Matthew: This is a work by a local architect who works with an engineering company, James Gardiner, and he was interested in the creation of artificial reefs. So how do you create a substrate to build new coral reefs. We do try to build artificial reefs all the time. We usually do it by sinking boats or by throwing cars into the water or throwing tyres down but it's not a very good way of producing an artificial reef you can get some traction there but they tend to be monocultural or very low level of variety in the species and so they don't really take off as reef ecosystems. And he spent time talking to marine biologists and researching the subject and then designed a reef substrate and he printed a model for himself in plastic and it has a lot of different sized cavities and protuberances in order to get that sort of variety that would help establish an ecosystem. He then found a system of 3-D printing in sand that allowed him to make some test pieces. So this is a 3-D printed in sand coral reef substrate test sample, one of three that he had made. This one was put on the bottom of the ocean near Bahrain and was attracting a number of species of fish and other animals. Unfortunately they found out that the binding technology that holds the sand together eventually dissolves in the salt water and so the experiment came to an end. James is now designing new technologies actually for the company that he works for and looking at the potential to create structures like this or portions of that in concrete so that he can then stack at Lego-like so that he has this full reef in a substance that won't simply dissolve.
Kai: So as we've heard there are always teething problems. In innovation, the first iteration rarely ever does the trick. So you keep doing it and you experiment with different ways of doing it, different materials. So 3-D printing in sand is a good idea but if it dissolves it's not good for a reef. So you look with concrete and other materials. But I'm sure these things as we perfect them they will lead to something that will solve a real problem.
Sandra: So this is a great start that might help us rethink how we deal with coral bleaching and it is also a great start for how we might think of dealing with climate change. We could build reefs where we've never had reefs before like off the coast of Sydney in case the storms move south.

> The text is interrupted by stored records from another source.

(* ===== verification/DatabaseRebuildTheorems.v ===== *)
(** * The database survives its reconstruction *)

From stdpp Require Import base list sets strings numbers gmap pretty.
From Stdlib Require Import Ascii.
From S2P Require Import Prelude Double Model Text Tags Database CardRepo ProjectRepo Uuid CardFrontMatter Json ReferenceJson Disk.
From S2P Require Import Mutation Privacy CardChanges ResourceManifest RebuildResources ProjectManifest ProjectPaths StartupRecovery.
From S2P Require Import RebuildFiles ReferenceYaml ReferenceGit StartupRecoveryTheorems DatabaseRebuild DatabaseRebuildFacts.
Import Disk DiskFacts CardMutation CardPaths CardFrontMatter Json ResourceManifest ProjectManifest ProjectPaths StartupRecovery.
Import DatabaseRebuild DatabaseRebuildFacts.

Module DatabaseRebuildTheorems.

Section Whole.
Context {E : SqlEngine} `{!SqlEngineLaws E} {Q : Sqlite} {Y : Yaml} {L : LibGit2} {J : MsgPack} {V : Privacy} {D : Directory}
  {N : JsonLib}.
Context (md_parse : bytes -> list TagExtractor.MdEvent) (now : Z) (suffix : string)
  (weakly_canonical : string -> option string) (is_directory : string -> bool).
Context (r : DatabaseRebuildRequest) (rts : string -> World) (old : File).
Let path := database_path r.
Let temporary := temporary_path r.

(** ** Calls that leave the files of the directory alone *)

Definition home (x : option File) (s : Rebuilding) : Prop := keeps path x (area s).

Lemma home_area_at {A} k x (m : M Area A) :
  preserves (keeps k x) m -> preserves (fun s => keeps k x (area s)) (in_area m).
Proof. intros H s Hs. unfold in_area. specialize (H (area s) Hs). by destruct (m (area s)). Qed.
Lemma home_area {A} x (m : M Area A) : preserves (keeps path x) m -> preserves (home x) (in_area m).
Proof. apply home_area_at. Qed.
Lemma home_root {A} x root (m : IO A) : preserves (home x) (in_root root m).
Proof. intros s Hs. unfold in_root. by destruct (m (roots s root)). Qed.
Lemma home_connect x db : preserves (home x) (connect db).
Proof. by intros s Hs. Qed.
Lemma home_tables x what : preserves (home x) (tables what).
Proof. intros s Hs. unfold tables. by destruct (connection s). Qed.
Lemma home_on {A} x (m : Repo A) : preserves (home x) (on_connection m).
Proof. intros s Hs. unfold on_connection. destruct (connection s) as [db|]; [|done]. by destruct (m db). Qed.
Lemma home_recovering {A} x (m : M Recovery A) : preserves (home x) (recovering m).
Proof. intros s Hs. unfold recovering. destruct (connection s) as [db|]; [|done]. by destruct (m _). Qed.
Lemma home_hook x hook : preserves (home x) (run_hook hook).
Proof. destruct hook; [apply home_on|apply preserves_mret]. Qed.
Lemma home_save x p : path <> p -> preserves (home x) (save p).
Proof.
  intros Hp s Hs. unfold save. destruct (connection s); [|done]. apply home_area; [|done]. by apply leaves_put.
Qed.
Lemma home_open x p : path <> p -> preserves (home x) (open_database p).
Proof.
  intros Hp. apply preserves_bind.
  - apply home_area, leaves_call, preserves_gets.
  - intros [[db|s]|]; [apply home_connect..|]. apply preserves_bind; [by apply home_area, leaves_put|intros; apply home_connect].
Qed.
#[local] Hint Resolve home_area home_root home_connect home_tables home_on home_recovering home_hook home_save home_open : preserves.

Lemma home_validate x v : preserves (home x) (validate_database v).
Proof. unfold validate_database. auto 10 with preserves. Qed.
Lemma away : path <> temporary /\ path <> temporary +:+ "-wal" /\ path <> temporary +:+ "-shm".
Proof.
  repeat split; apply not_eq_sym; [by apply longer|by apply longer_still..].
Qed.
Lemma home_discard x : preserves (home x) (discard temporary).
Proof.
  destruct away as (H1 & H2 & H3). unfold discard. apply home_area. cbn. auto 10 with preserves.
Qed.
Lemma home_build x counts : preserves (home x) (build md_parse now r counts).
Proof.
  destruct away as (H1 & H2 & H3). pose proof home_validate. unfold build.
  repeat (apply preserves_bind; [auto with preserves|intros ?]); auto with preserves.
Qed.

(** ** What was built *)

Definition sound (db : Db) : Prop :=
  integrity_check db = "ok" /\ foreign_key_violation db = false /\
  (0 < expected_schema_version r -> read_schema_version db = expected_schema_version r).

Kai: Our next topic is rocket science. Next we learn that there's some really great applications of 3-D printing with new materials such as titanium in rethinking and innovating traditional manufacturing processes. And the example at hand was a rocket engine.
Matthew: What we've got here is a 3-D printed jet engine from a company called Amaero in Victoria. It's made from a titanium alloy and it's quite small and it's quite light. But when I went down to talk to Amaero one of the things they told me about was that when they get companies saying we would like to produce one of these they offer a service which is we can do that for you but how would you feel if we were to take advantage of the materials, the strength of this centred metal powders to redesign that piece so that it actually really takes advantage of what this technology can do and what this material is capable of. So that ultimately the thing that you're trying to make is much lighter more powerful safer and they're having to offer that optimisation for free because people don't know that they want it. But for me there was was all a sort of excitement about 3-D printing about the possibility that you could print your own lunch or make something that you needed all of a sudden. And we saw lots and lots of little plastic knickknacks and things and I think people have expected to come to this exhibition and see plastic knicknacks and a printer printing which is marginally more interesting than watching paint dry. But I think what we haven't explored yet is the potential of both the printing technology, the new material and the capacity to do the digital design before you've done the printing. The whole lot has not really been pushed.
Sandra: So these new ways of manufacturing are going beyond just allowing us to do what we used to do but a little bit better or more efficiently or faster or more personalised.
Kai: Absolutely. We've discussed this previously on The Future, This Week podcast - when new technologies, transformation technologies, such as 3-D printing first appear, usually what you do is you're recreating what you've always done by new means but in the process you discover that you can do entirely new things that are transformative. So as this company has discovered it is not only able to print a jet engine in titanium via additive manufacturing, 3-D printing essentially, but they can actually now do digital designs and work on the efficiency of designs in ways that were never previously possible so they can use this 3-D modelling and that way of producing to create engines that are more efficient by orders of magnitude.
Matthew: Now that we can print in metals then that whole area opens up to us. I particularly love this one because I love the idea that for instance if we can print engines that are lighter, more powerful, use less fuel, hopefully make less noise. Then aviation may not be the disaster that it currently is for the atmosphere.
Sandra: So there are big promises that come with this technology with new ways of manufacturing with new ways of doing things with 3-D printing in general. But is this really such a new story?
Kai: I think there is something genuinely new about 3-D printing but as with any technology it always stands on the broad shoulders of the giants that have gone before. And so this exhibition has a section that looks at the history of the technology that preceded the current 3-D printing and new manufacturing technologies. And that tells us that some of those ideas have really been implemented far far earlier than we would commonly think.
Sandra: And we found this a really fascinating insight because even with our curiosity about the path of technology and with history in general on The Future, This Week, our podcast that we do, these were all developments that we have never heard about.
Kai: No, that's right.
Sandra: So they're invisible these giants.
Kai: And what is even more fascinating is that the pieces that are in the exhibition are actually in possession of the Powerhouse Museum so they duck into their own archives and were able to pull out these technologies and display them as part of this exhibition so let's listen to one or two in particular.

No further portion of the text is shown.